# Task instructions:
Which lines in the records below contain the word "once"? Return each of them.

◆ ◆ ◆ ◆ ◆

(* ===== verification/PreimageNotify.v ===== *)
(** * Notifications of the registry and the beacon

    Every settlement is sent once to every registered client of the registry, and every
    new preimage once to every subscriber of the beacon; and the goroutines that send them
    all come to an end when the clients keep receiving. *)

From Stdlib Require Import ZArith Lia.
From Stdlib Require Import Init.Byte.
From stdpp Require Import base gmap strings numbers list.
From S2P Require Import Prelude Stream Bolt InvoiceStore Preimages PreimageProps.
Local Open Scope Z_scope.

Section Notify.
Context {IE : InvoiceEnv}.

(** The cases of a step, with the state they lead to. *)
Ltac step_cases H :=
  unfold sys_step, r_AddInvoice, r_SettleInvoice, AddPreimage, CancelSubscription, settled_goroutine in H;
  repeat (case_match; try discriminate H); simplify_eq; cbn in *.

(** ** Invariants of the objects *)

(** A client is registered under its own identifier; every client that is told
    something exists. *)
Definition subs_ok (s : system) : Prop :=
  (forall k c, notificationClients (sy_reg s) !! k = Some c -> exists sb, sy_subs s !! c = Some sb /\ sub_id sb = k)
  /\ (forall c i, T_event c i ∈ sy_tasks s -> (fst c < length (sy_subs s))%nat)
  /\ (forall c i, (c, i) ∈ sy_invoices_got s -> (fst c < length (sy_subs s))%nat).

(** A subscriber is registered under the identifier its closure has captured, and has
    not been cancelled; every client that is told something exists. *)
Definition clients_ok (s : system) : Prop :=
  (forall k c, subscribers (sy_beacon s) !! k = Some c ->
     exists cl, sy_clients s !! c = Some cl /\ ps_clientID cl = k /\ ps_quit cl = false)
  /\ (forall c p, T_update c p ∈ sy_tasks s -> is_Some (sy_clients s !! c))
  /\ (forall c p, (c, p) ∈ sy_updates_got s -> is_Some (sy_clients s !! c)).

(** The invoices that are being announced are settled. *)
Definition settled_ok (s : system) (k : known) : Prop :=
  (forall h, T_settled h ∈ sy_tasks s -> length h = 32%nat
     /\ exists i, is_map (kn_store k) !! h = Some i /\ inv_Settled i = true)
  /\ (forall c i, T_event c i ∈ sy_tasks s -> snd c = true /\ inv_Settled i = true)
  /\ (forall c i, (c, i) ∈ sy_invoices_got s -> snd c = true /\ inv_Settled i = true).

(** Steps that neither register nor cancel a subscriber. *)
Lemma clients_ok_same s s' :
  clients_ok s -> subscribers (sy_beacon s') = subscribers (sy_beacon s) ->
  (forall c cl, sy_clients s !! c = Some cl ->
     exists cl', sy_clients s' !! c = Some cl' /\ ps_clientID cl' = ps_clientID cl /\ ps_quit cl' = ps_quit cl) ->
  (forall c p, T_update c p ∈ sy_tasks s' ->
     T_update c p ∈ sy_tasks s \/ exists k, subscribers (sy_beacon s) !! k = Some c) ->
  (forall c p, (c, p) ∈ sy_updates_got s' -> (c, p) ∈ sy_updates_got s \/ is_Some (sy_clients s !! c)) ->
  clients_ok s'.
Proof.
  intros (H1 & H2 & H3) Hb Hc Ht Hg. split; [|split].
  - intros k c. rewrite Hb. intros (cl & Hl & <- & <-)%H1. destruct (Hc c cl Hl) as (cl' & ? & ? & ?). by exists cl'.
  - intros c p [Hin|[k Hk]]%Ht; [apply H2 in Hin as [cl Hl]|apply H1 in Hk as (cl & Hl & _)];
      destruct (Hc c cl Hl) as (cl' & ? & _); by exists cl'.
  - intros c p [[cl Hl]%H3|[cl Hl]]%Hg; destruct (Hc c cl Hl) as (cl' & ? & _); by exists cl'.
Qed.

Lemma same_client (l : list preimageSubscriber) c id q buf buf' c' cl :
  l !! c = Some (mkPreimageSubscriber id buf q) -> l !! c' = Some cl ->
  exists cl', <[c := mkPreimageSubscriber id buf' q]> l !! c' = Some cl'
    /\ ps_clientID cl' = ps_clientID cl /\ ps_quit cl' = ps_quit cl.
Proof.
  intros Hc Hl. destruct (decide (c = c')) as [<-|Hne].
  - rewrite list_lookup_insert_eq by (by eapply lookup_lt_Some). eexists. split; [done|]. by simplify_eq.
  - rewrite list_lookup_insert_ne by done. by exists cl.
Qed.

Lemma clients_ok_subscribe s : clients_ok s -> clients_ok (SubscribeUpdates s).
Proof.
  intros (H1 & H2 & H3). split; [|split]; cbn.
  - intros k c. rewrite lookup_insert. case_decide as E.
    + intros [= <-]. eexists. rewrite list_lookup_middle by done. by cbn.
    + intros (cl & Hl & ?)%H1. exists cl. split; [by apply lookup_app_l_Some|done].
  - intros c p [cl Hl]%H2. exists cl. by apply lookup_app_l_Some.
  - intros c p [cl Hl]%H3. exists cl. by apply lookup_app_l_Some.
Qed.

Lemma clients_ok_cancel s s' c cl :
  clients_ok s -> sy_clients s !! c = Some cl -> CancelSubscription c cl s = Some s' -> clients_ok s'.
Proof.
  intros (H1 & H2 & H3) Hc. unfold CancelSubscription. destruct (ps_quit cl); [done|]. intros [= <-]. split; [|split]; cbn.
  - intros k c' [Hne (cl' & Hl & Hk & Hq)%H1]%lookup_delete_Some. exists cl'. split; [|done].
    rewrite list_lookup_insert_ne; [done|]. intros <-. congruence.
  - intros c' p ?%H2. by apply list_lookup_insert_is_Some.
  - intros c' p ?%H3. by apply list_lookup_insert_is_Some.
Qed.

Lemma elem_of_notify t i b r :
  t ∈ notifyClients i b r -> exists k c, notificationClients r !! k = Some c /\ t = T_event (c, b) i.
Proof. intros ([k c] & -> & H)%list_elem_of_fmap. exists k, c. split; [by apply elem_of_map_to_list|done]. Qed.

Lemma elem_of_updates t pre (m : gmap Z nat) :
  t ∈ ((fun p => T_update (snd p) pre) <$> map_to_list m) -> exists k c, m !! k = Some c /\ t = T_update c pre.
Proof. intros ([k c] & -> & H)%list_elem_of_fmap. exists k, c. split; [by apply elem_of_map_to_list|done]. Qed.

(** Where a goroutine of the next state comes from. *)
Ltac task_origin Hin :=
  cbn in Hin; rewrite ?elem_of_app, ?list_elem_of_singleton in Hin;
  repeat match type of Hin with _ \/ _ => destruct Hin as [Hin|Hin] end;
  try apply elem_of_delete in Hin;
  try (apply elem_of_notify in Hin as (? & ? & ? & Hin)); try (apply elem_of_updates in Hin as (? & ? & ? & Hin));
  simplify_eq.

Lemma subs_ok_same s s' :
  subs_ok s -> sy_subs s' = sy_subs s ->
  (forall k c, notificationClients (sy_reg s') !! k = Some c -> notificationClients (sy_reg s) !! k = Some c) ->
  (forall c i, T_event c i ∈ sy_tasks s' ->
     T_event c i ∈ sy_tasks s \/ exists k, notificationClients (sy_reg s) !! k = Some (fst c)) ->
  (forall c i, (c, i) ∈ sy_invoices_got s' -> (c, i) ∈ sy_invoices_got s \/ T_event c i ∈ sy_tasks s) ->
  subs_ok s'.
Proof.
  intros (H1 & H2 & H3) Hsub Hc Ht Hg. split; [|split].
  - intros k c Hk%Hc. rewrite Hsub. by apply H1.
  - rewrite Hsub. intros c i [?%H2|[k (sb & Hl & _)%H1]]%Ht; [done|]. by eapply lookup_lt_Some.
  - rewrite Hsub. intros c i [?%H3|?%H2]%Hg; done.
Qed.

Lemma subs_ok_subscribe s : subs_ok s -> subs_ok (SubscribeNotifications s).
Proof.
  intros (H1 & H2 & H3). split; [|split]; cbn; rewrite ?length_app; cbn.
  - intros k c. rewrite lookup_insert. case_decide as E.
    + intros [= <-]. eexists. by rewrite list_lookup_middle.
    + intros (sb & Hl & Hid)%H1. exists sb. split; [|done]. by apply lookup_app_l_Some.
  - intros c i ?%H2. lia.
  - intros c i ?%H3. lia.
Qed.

◆ ◆ ◆ ◆ ◆

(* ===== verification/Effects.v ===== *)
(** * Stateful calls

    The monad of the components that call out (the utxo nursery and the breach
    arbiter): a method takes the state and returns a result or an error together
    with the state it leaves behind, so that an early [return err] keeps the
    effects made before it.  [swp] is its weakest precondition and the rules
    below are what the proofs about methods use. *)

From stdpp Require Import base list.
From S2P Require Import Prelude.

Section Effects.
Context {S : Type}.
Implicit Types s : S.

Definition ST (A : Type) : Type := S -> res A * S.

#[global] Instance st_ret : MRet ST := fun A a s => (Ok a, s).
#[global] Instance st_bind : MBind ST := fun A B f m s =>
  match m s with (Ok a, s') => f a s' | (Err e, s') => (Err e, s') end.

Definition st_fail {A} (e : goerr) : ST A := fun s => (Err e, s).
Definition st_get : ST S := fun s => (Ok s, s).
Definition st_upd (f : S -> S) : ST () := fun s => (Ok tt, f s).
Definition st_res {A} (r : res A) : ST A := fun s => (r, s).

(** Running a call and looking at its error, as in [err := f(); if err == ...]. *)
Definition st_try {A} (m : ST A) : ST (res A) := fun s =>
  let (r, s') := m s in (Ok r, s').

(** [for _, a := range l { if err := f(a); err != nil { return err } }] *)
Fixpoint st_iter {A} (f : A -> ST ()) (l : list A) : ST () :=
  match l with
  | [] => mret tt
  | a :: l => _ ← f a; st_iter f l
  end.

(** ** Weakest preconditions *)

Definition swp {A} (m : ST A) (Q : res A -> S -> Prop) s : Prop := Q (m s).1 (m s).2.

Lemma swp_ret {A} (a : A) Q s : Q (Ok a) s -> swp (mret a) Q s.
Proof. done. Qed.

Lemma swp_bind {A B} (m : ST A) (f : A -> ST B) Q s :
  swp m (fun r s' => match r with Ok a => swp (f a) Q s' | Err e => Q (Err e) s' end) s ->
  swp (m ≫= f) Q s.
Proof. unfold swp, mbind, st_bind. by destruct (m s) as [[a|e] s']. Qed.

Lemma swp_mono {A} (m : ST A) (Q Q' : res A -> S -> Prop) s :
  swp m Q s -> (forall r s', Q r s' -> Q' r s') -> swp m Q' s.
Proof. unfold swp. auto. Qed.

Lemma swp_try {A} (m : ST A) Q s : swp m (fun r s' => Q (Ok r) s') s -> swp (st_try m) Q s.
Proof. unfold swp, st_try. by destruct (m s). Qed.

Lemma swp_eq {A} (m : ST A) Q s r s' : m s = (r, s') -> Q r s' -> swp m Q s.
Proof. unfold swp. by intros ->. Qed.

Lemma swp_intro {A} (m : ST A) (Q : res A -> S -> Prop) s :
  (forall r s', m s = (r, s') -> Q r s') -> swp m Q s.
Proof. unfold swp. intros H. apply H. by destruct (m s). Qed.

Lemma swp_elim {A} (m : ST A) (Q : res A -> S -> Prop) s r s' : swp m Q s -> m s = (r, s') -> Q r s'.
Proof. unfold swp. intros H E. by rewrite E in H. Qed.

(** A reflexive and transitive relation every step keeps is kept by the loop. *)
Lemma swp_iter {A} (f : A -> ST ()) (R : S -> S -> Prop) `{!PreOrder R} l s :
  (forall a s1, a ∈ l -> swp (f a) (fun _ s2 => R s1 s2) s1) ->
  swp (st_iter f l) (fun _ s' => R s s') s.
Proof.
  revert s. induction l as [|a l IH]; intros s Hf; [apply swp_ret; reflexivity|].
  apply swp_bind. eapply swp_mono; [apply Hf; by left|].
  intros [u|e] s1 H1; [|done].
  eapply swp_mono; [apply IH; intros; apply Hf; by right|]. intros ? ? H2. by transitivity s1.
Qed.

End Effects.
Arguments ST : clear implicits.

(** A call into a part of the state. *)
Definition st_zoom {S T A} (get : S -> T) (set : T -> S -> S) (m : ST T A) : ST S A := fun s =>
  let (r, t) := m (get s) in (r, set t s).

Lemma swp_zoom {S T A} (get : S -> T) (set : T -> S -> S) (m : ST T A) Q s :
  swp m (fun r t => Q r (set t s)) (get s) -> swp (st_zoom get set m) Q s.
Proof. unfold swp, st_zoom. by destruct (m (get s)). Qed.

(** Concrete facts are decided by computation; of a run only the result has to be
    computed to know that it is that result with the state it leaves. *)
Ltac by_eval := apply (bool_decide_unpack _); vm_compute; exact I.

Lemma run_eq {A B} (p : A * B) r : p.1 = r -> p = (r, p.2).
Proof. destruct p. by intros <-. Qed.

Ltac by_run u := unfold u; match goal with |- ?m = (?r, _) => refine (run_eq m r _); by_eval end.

◆ ◆ ◆ ◆ ◆

# Task result:
    Every settlement is sent once to every registered client of the registry, and every
    new preimage once to every subscriber of the beacon; and the goroutines that send them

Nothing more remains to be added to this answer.